### Problem details
Check the material that follows for the word "WSleep" and say how many lines contain it, with no other words.

START Source data

(** What the watchdog knows of the id: its communicators, and its key in the store. *)
Section watchdog.
Context (cfg' : config) (id : bytes) (l : list nat).
Definition knows (s : st) : Prop :=
  ncclIdToCommMap_ s.1 !! id = Some l /\ in_heap l s /\ inv (ext s.2.2) /\
  is_Some (view (ext s.2.2) (getNcclAbortedCommStoreKey id)).
Definition l_aborted (s : st) : Prop := forall c, c ∈ l -> comm_aborted c s.2.
Definition waits_for (pc : wd_pc) (s : st) : Prop :=
  match pc with
  | WCheck todo => id ∈ todo /\ id ∉ abortedComms_ s.1
  | WFound i todo => i = id \/ id ∈ todo /\ id ∉ abortedComms_ s.1
  | _ => False
  end.
Lemma find_keeps i (s : st) : knows s ->
  let '(o, s') := find_in_store store i s in
  knows s' /\ s'.1 = s.1 /\ s'.2.1 = s.2.1 /\ (i = id -> is_Some (match o with Ret v => Some v | _ => None end)).
Proof using wait_ok wait_view get_view keys.
  intros (Hm & Hh & Hi & Hv). destruct s as [g [h w]]. cbn in *.
  unfold find_in_store, bind, below, in_ext. cbn -[getNcclAbortedCommStoreKey].
  destruct (wait_view (ext w) (getNcclAbortedCommStoreKey i) kWaitForAbortCommStoreKey Hi (keys i)) as [Hi1 Hv1].
  pose proof (wait_ok (ext w) (getNcclAbortedCommStoreKey i) kWaitForAbortCommStoreKey Hi (keys i)) as Hw.
  destruct (store_wait_for store _ _ (ext w)) as [o e1]. cbn -[getNcclAbortedCommStoreKey] in *.
  assert (is_Some (view e1 (getNcclAbortedCommStoreKey id))) as Hv1' by (by rewrite Hv1).
  destruct o as [[]|e|]; cbn -[getNcclAbortedCommStoreKey]; [| |].
  - destruct (get_view e1 (getNcclAbortedCommStoreKey i) Hi1 (keys i)) as [Hi2 Hv2].
    destruct (store_get store _ e1) as [o2 e2] eqn:Eg. cbn -[getNcclAbortedCommStoreKey] in *. split_and!; [|done..|].
    + split_and!; [done..|]. cbn -[getNcclAbortedCommStoreKey]. by rewrite Hv2.
    + intros ->. destruct Hv1' as [v Hv']. destruct (get_law e1 _ v Hi1 (keys id) Hv') as (e3 & Hg & _). rewrite Hg in Eg. injection Eg as <- _. by eexists.
  - split_and!; [|done..|]; [by split_and!|]. intros ->. by specialize (Hw Hv).
  - split_and!; [|done..|]; [by split_and!|]. intros ->. by specialize (Hw Hv).
Qed.
Lemma still_there (i j : bytes) (todo : gset bytes) : i ∈ todo -> j <> i -> i ∈ todo ∖ {[j]}.
Proof. intros H Hn. apply elem_of_difference. split; [done|]. apply not_elem_of_singleton. congruence. Qed.
Lemma abort_all (ks : list nat) (x : cst) : (forall c, c ∈ ks -> is_Some (x.1 !! c)) -> inv (ext x.2) ->
  fst (for_each ks (fun c => on_comm c (NCCLComm_ncclCommAbort handle)) x) = Ret tt.
Proof using abort_ok lib_view.
  revert x. induction ks as [|c ks IH]; intros x Hk Hi; [done|]. cbn. unfold bind.
  destruct (Hk c (list_elem_of_here _ _)) as [m Hm]. destruct (abort_returns c x m Hm Hi) as (m' & x1 & -> & Hh & _ & _ & Hi1 & _).
  apply IH; [|done]. intros c1 H1. rewrite Hh. destruct (decide (c1 = c)) as [->|Hne]; [by rewrite lookup_insert_eq|].
  rewrite lookup_insert_ne by done. by apply Hk, list_elem_of_further.
Qed.
Lemma abort_found_keeps i (s : st) : knows s ->
  let '(o, s') := abort_found handle i s in
  knows s' /\ (i <> id -> id ∉ abortedComms_ s.1 -> id ∉ abortedComms_ s'.1) /\ (i = id -> o = Ret tt /\ l_aborted s').
Proof using abort_ok lib_view.
  intros (Hm & Hh & Hi & Hv). destruct s as [g x]. cbn in *. unfold abort_found, bind at 1, gets.
  cbn. destruct (ncclIdToCommMap_ g !! i) as [ks|] eqn:Ek; [|split_and!; [done|done|intros ->; congruence]].
  unfold bind, below. set (ab := fun c => on_comm c (NCCLComm_ncclCommAbort handle)).
  assert (follows keeps_view (for_each ks ab)) as Hkv by (apply follows_for_each; [typeclasses eauto|intros c; apply view_abort]).
  assert (follows (Rc (thread_rel (E := E))) (for_each ks ab)) as Hf.
  { pose proof (Rc_pre handle thread_rel). apply follows_for_each; [done|]. intros c. exact (fol_abort handle thread_rel c). }
  specialize (Hkv x Hi). specialize (Hf x). cbn. pose proof (abort_all ks x) as Hr.
  assert (forall x', for_each ks ab x = (Ret tt, x') -> forall c, c ∈ ks -> comm_aborted c x') as Ha.
  { intros x' H. refine (@for_each_all _ _ (Rc thread_rel) (Rc_pre handle thread_rel) comm_aborted ks ab x x' _ comm_aborted_stable (abort_aborts handle) H).
    intros c. exact (fol_abort handle thread_rel c). }
  fold ab in Hr. destruct (for_each ks ab x) as [o x']. cbn in *. destruct Hkv as [Hi' Hv'].
  assert (in_heap l (g, x')) as Hh' by (eapply (in_heap_stable l (g, x)); [apply Hf|done]).
  assert (i = id -> o = Ret tt) as Ho by (intros ->; simplify_eq; by apply Hr).
  assert (forall g', ncclIdToCommMap_ g' = ncclIdToCommMap_ g -> knows (g', x')) as Hk.
  { intros g' Eg. unfold knows. cbn. rewrite Eg, Hv'. by split_and!. }
  destruct o as [[]|e|]; cbn; (split; [by apply Hk|]); (split; [|intros Ei]); try done; try (by specialize (Ho Ei)).
  - intros Hn H. apply not_elem_of_union. split; [|done]. apply not_elem_of_singleton. congruence.
  - split; [done|]. simplify_eq. intros c Hc. cbn. by eapply Ha.
Qed.
Lemma wd_step_waits c pc s pc' s' : wd_allows pc c s -> wd_step handle store cfg' c pc s = (Ret pc', s') ->
  knows s -> waits_for pc s -> knows s' /\ (waits_for pc' s' \/ l_aborted s').
Proof using abort_ok lib_view wait_ok wait_view get_view keys.
  intros _. destruct pc as [| | |todo|i todo| |]; cbn [waits_for wd_step]; try done.
  - intros H Hk [Hin Hnot]. destruct (decide (todo = ∅)) as [->|_]; [by apply elem_of_empty in Hin|].
    unfold bind at 1, gets in H. cbn in H. case_bool_decide as Hb.
    { injection H as <- <-. split; [done|]. left. split; [|done]. apply (still_there); [done|congruence]. }
    unfold catch_std, bind in H. pose proof (find_keeps (c_id c) s Hk) as Hf.
    destruct (find_in_store store (c_id c) s) as [[v|e|] s1]; cbn in H; destruct Hf as (Hk1 & E1 & _ & Hr).
    + injection H as <- <-. split; [done|]. left. cbn. rewrite E1. destruct (decide (c_id c = id)); [by left|right; split; [by apply (still_there)|done]].
    + destruct (undefined e); [done|]. injection H as <- <-. split; [done|]. left. cbn. rewrite E1.
      split; [|done]. apply (still_there); [done|]. intros Eq. by destruct (Hr Eq).
    + done.
  - intros H Hk Hw. unfold catch_std, bind in H. pose proof (abort_found_keeps i s Hk) as Hf.
    destruct (abort_found handle i s) as [o s1]. destruct Hf as (Hk1 & Hn & Ha).
    assert (pc' = WCheck todo /\ s' = s1) as [-> ->].
    { destruct o as [v|e|]; cbn in H; [by injection H as <- <-| |done]. destruct (undefined e); [done|]. by injection H as <- <-. }
    split; [done|]. destruct (decide (i = id)) as [->|Hne]; [right; by apply Ha|]. destruct Hw as [->|[Hin Hnot]]; [done|].
    left. split; [done|by apply Hn].
Qed.
Lemma l_aborted_steps pc s pc' s' : wd_steps cfg' pc s pc' s' -> l_aborted s -> l_aborted s'.
Proof.
  induction 1 as [|c pc s pc1 s1 pc2 s2 _ Hs _ IH]; [done|]. intros H. apply IH. intros k Hk.
  pose proof (rel_wd_step handle store cfg' c pc s) as Hr. rewrite Hs in Hr. destruct Hr as (_ & _ & _ & Hh).
  eapply comm_aborted_stable; [|by apply H]. intros g. by apply thread_rel_heap.
Qed.
Lemma pass_aborts pc s s' : wd_steps cfg' pc s WSleep s' -> knows s -> waits_for pc s -> l_aborted s'.
Proof using abort_ok lib_view wait_ok wait_view get_view keys.
  intros H. remember WSleep as pc2 eqn:E2. induction H as [pc s|c pc s pc1 s1 pc2 s2 Hal Hs Hn IH]; intros Hk Hw; [by subst|].
  destruct (wd_step_waits c pc s pc1 s1 Hal Hs Hk Hw) as [Hk1 [Hw1|Ha]]; [by apply IH|by eapply l_aborted_steps].
Qed.
End watchdog.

END Source data

### Worked solution
2